[EXTRACTED INFORMATION]:
(* ===== verification/LineBuffer.v ===== *)
(** * Line buffers: src/src/core/linebuf.c, src/src/include/ipxe/linebuf.h.

    The string of a buffer is the list of its characters before the NUL
    that ends it.  Whether memory could be allocated is an argument.  A
    result [None] stands for the access to the byte before the string with
    which the code looks for a carriage return in an empty line. *)
From S2P Require Import Prelude Strings.

Record line_buffer := LineBuf {
  lb_data : option (list Z);
  lb_len : Z;
  lb_ready : bool }.

Definition NL : Z := 10.
Definition CR : Z := 13.

Definition buffered_line (linebuf : line_buffer) : option (list Z) :=
  if lb_ready linebuf then lb_data linebuf else None.

Definition empty_line_buffer (linebuf : line_buffer) : line_buffer := LineBuf None 0 false.

(** The end of a line is trimmed. *)
Definition trim_line (data : list Z) : option (list Z) :=
  let len := zlen data - 1 in
  let data := take (Z.to_nat len) data in
  if len <? 1 then None else
  c ← data !! Z.to_nat (len - 1);
  Some (if c =? CR then take (Z.to_nat (len - 1)) data else data).

Definition buffer_line (alloc : bool) (linebuf : line_buffer) (data : list Z) : option (line_buffer * (Z + errno)) :=
  let linebuf := if lb_ready linebuf then empty_line_buffer linebuf else linebuf in
  let eol := memchr data NL (length data) in
  let consume := match eol with Some i => Z.of_nat i + 1 | None => zlen data end in
  let new_len := u32 (lb_len linebuf + consume) in
  if negb alloc then Some (linebuf, inr ENOMEM) else
  let new_data := take (Z.to_nat (lb_len linebuf)) (default [] (lb_data linebuf)) ++ take (Z.to_nat consume) data in
  match eol with
  | None => Some (LineBuf (Some new_data) new_len (lb_ready linebuf), inl consume)
  | Some _ =>
      line ← trim_line new_data;
      Some (LineBuf (Some line) (zlen line) true, inl consume)
  end.

(** The loop of a receiver: the data is buffered line by line, and each
    line is taken out. *)
Fixpoint receive (fuel : nat) (lb : line_buffer) (data : list Z) : option (line_buffer * list (list Z)) :=
  match fuel, data with
  | _, [] => Some (lb, [])
  | O, _ => None
  | S fuel, _ =>
      '(lb, r) ← buffer_line true lb data;
      match r with
      | inr _ => None
      | inl n =>
          '(lb', ls) ← receive fuel lb (drop (Z.to_nat n) data);
          Some (lb', match buffered_line lb with Some l => l :: ls | None => ls end)
      end
  end.

(** Data that arrives in parts. *)
Fixpoint receive_all (lb : line_buffer) (chunks : list (list Z)) : option (line_buffer * list (list Z)) :=
  match chunks with
  | [] => Some (lb, [])
  | d :: chunks =>
      '(lb, ls) ← receive (length d) lb d;
      '(lb, ls') ← receive_all lb chunks;
      Some (lb, ls ++ ls')
  end.

(** ** Specification: the lines of a stream, character by character, and
    the start of the line that is not complete. *)
Fixpoint lines_of (pending data : list Z) : option (list Z * list (list Z)) :=
  match data with
  | [] => Some (pending, [])
  | c :: data =>
      if c =? NL then
        line ← trim_line (pending ++ [c]);
        '(p, ls) ← lines_of [] data;
        Some (p, line :: ls)
      else lines_of (pending ++ [c]) data
  end.

Definition pending (lb : line_buffer) : list Z := if lb_ready lb then [] else default [] (lb_data lb).

Definition lb_ok (lb : line_buffer) : Prop := lb_ready lb = false -> lb_len lb = zlen (pending lb).

(** ** Lemmas. *)
Lemma lines_of_app p a b :
  lines_of p (a ++ b) = ('(p1, l1) ← lines_of p a; '(p2, l2) ← lines_of p1 b; Some (p2, l1 ++ l2)).
Proof.
  revert p. induction a as [|c a IH]; intros p; cbn [app lines_of].
  - cbn [mbind option_bind]. by destruct (lines_of p b) as [[]|].
  - destruct (c =? NL); [|by rewrite IH]. destruct (trim_line (p ++ [c])) as [line|]; [|done]. cbn [mbind option_bind].
    rewrite IH. destruct (lines_of [] a) as [[p1 l1]|]; [|done]. cbn [mbind option_bind].
    by destruct (lines_of p1 b) as [[]|].
Qed.

Lemma lines_of_none p a : NL ∉ a -> lines_of p a = Some (p ++ a, []).
Proof.
  revert p. induction a as [|c a IH]; intros p Ha; cbn [lines_of]; [by rewrite app_nil_r|].
  apply not_elem_of_cons in Ha as [Hc Ha]. destruct (Z.eqb_spec c NL); [congruence|]. rewrite IH by done. by rewrite <- app_assoc.
Qed.

Lemma memchr_spec data :
  match memchr data NL (length data) with
  | Some i => exists post, data = take i data ++ NL :: post /\ NL ∉ take i data /\ (i < length data)%nat /\ post = drop (S i) data
  | None => NL ∉ data
  end.
Proof.
  induction data as [|c data IH]; cbn [memchr length]; [apply not_elem_of_nil|]. change (u8 NL) with NL.
  destruct (Z.eqb_spec NL c) as [<-|Hc].
  - exists data. split_and!; [done|apply not_elem_of_nil|lia|done].
  - destruct (memchr data NL (length data)) as [i|]; cbn [fmap option_fmap option_map].
    + destruct IH as (post & E & Hn & Hi & Hp). exists post. cbn [take drop app]. split_and!; [by rewrite <- E|by apply not_elem_of_cons|lia|done].
    + by apply not_elem_of_cons.
Qed.

(** One call of [buffer_line], against the specification. *)
Lemma buffer_line_spec lb data :
  lb_ok lb -> data <> [] -> zlen (pending lb) + zlen data < 2 ^ 32 ->
  match buffer_line true lb data with
  | None => lines_of (pending lb) data = None
  | Some (lb', inr _) => False
  | Some (lb', inl n) =>
      0 < n <= zlen data /\ lb_ok lb' /\ zlen (pending lb') + zlen (drop (Z.to_nat n) data) <= zlen (pending lb) + zlen data /\
      lines_of (pending lb) data =
        ('(p, ls) ← lines_of (pending lb') (drop (Z.to_nat n) data);
         Some (p, match buffered_line lb' with Some l => l :: ls | None => ls end))
  end.
Proof.
  intros Hok Hne Hlen. unfold buffer_line. set (lb1 := if lb_ready lb then empty_line_buffer lb else lb).
  assert (take (Z.to_nat (lb_len lb1)) (default [] (lb_data lb1)) = pending lb /\ lb_ready lb1 = false /\ lb_len lb1 = zlen (pending lb)) as (E1 & E2 & E3).
  { unfold lb1, lb_ok, pending in *. destruct (lb_ready lb) eqn:Er; [done|]. rewrite Hok by done. split_and!; [|done|done].
    by rewrite Nat2Z.id, firstn_all. }
  rewrite E1, E2, E3. cbn [negb]. pose proof (memchr_spec data) as Hm. destruct (memchr data NL (length data)) as [i|].
  - destruct Hm as (post & E & Hn & Hi & ->). replace (Z.to_nat (Z.of_nat i + 1)) with (S i) by lia.
    assert (take (S i) data = take i data ++ [NL]) as ->.
    { apply take_S_r. rewrite E, lookup_app_r, length_take, Nat.min_l, Nat.sub_diag by (rewrite ?length_take; lia). done. }
    set (line := trim_line (pending lb ++ take i data ++ [NL])).
    assert (lines_of (pending lb) data = (line ← line; '(p, ls) ← lines_of [] (drop (S i) data); Some (p, line :: ls))) as Hl.
    { rewrite E at 1. rewrite lines_of_app, lines_of_none by done. cbn [mbind option_bind lines_of]. change (NL =? NL) with true. cbn iota.
      rewrite <- app_assoc. fold line. destruct line as [l|]; [|done]. cbn [mbind option_bind]. by destruct (lines_of [] (drop (S i) data)) as [[]|]. }
    destruct line as [l|]; cbn [mbind option_bind] in Hl |- *; [|done].
    split_and!; [lia|lia|by intros [=]| |].
    + unfold pending at 1. cbn [lb_ready length]. rewrite length_drop. lia.
    + by replace (Z.to_nat (Z.of_nat i + 1)) with (S i) by lia.
  - destruct data as [|c data]; [done|]. rewrite Nat2Z.id, firstn_all, drop_all. split_and!; [simpl; lia|lia| | |].
    + intros _. change (pending (LineBuf (Some ?x) _ false)) with x. cbn [lb_len]. rewrite length_app, wrap_small by lia. lia.
    + change (pending (LineBuf (Some ?x) _ false)) with x. rewrite length_app. simpl length. lia.
    + by rewrite lines_of_none.
Qed.

Lemma receive_spec fuel lb data :
  lb_ok lb -> (length data <= fuel)%nat -> zlen (pending lb) + zlen data < 2 ^ 32 ->
  match receive fuel lb data with
  | None => lines_of (pending lb) data = None
  | Some (lb', ls) => lb_ok lb' /\ zlen (pending lb') <= zlen (pending lb) + zlen data /\ lines_of (pending lb) data = Some (pending lb', ls)
  end.
Proof.
  revert lb data. induction fuel as [|fuel IH]; intros lb data Hok Hf Hlen.
  { destruct data; [|simpl in Hf; lia]. simpl. split_and!; [done|lia|done]. }
  destruct data as [|c data]; [simpl; split_and!; [done|lia|done]|]. remember (c :: data) as d eqn:Ed.
  assert (d <> []) as Hne by by subst. pose proof (buffer_line_spec lb d Hok Hne Hlen) as Hb.
  assert (receive (S fuel) lb d = ('(lb, r) ← buffer_line true lb d;
      match r with
      | inr _ => None
      | inl n => '(lb', ls) ← receive fuel lb (drop (Z.to_nat n) d);
                 Some (lb', match buffered_line lb with Some l => l :: ls | None => ls end)
      end)) as -> by by subst.
  destruct (buffer_line true lb d) as [[lb1 [n|e]]|]; [|done|done]. destruct Hb as (Hn & Hok1 & Hlen1 & ->). cbn [mbind option_bind].
  specialize (IH lb1 (drop (Z.to_nat n) d) Hok1). rewrite length_drop in IH. specialize (IH ltac:(lia)). rewrite <- length_drop in IH.
  specialize (IH ltac:(lia)). destruct (receive fuel lb1 (drop (Z.to_nat n) d)) as [[lb2 ls]|]; cbn [mbind option_bind]; [|by rewrite IH].
  destruct IH as (Hok2 & Hl2 & ->). split_and!; [done|lia|done].
Qed.

(** The lines a receiver gets do not depend on how the data is cut into
    parts: they are the lines of the whole stream, without the carriage
    returns that end them, and the buffer holds the start of the line that
    is not complete. *)
Theorem line_buffer_chunks lb chunks :
  lb_ok lb -> zlen (pending lb) + zlen (mjoin chunks) < 2 ^ 32 ->
  (fun '(lb', ls) => (pending lb', ls)) <$> receive_all lb chunks = lines_of (pending lb) (mjoin chunks).
Proof.
  revert lb. induction chunks as [|d chunks IH]; intros lb Hok Hlen; [done|]. change (mjoin (d :: chunks)) with (d ++ mjoin chunks) in *.
  rewrite length_app in Hlen. cbn [receive_all]. rewrite lines_of_app.
  pose proof (receive_spec (length d) lb d Hok ltac:(lia) ltac:(lia)) as Hr.
  destruct (receive (length d) lb d) as [[lb1 ls]|]; cbn [mbind option_bind]; [|by rewrite Hr].
  destruct Hr as (Hok1 & Hl1 & ->). cbn [mbind option_bind]. rewrite <- (IH lb1) by (done || lia).
  by destruct (receive_all lb1 chunks) as [[lb2 ls2]|].
Qed.

(** ** Instances. *)
Lemma line_buffer_chunks_witness :
  (fun '(lb', ls) => (pending lb', ls)) <$> receive_all (LineBuf None 0 false) [cstr "HTTP/1.1 2"; cstr "00 OK" ++ [13]; [10] ++ cstr "Len"] =
    Some (cstr "Len", [cstr "HTTP/1.1 200 OK"]).
Proof. apply (line_buffer_chunks (LineBuf None 0 false) [cstr "HTTP/1.1 2"; cstr "00 OK" ++ [13]; [10] ++ cstr "Len"]); [done|by vm_compute]. Defined.

(** An empty line that ends in a newline alone makes the code look at the
    byte before the string. *)
Theorem blank_line_reads_before lb data : lb_ready lb = true -> buffer_line true lb (NL :: data) = None.
Proof. intros H. unfold buffer_line. rewrite H. done. Qed.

[TASK PROMPT]: Retrieve each line of the data in which the word "pose" can be found.

[RESULT OF THIS TASK]:
  rewrite E1, E2, E3. cbn [negb]. pose proof (memchr_spec data) as Hm. destruct (memchr data NL (length data)) as [i|].
  assert (d <> []) as Hne by by subst. pose proof (buffer_line_spec lb d Hok Hne Hlen) as Hb.
  pose proof (receive_spec (length d) lb d Hok ltac:(lia) ltac:(lia)) as Hr.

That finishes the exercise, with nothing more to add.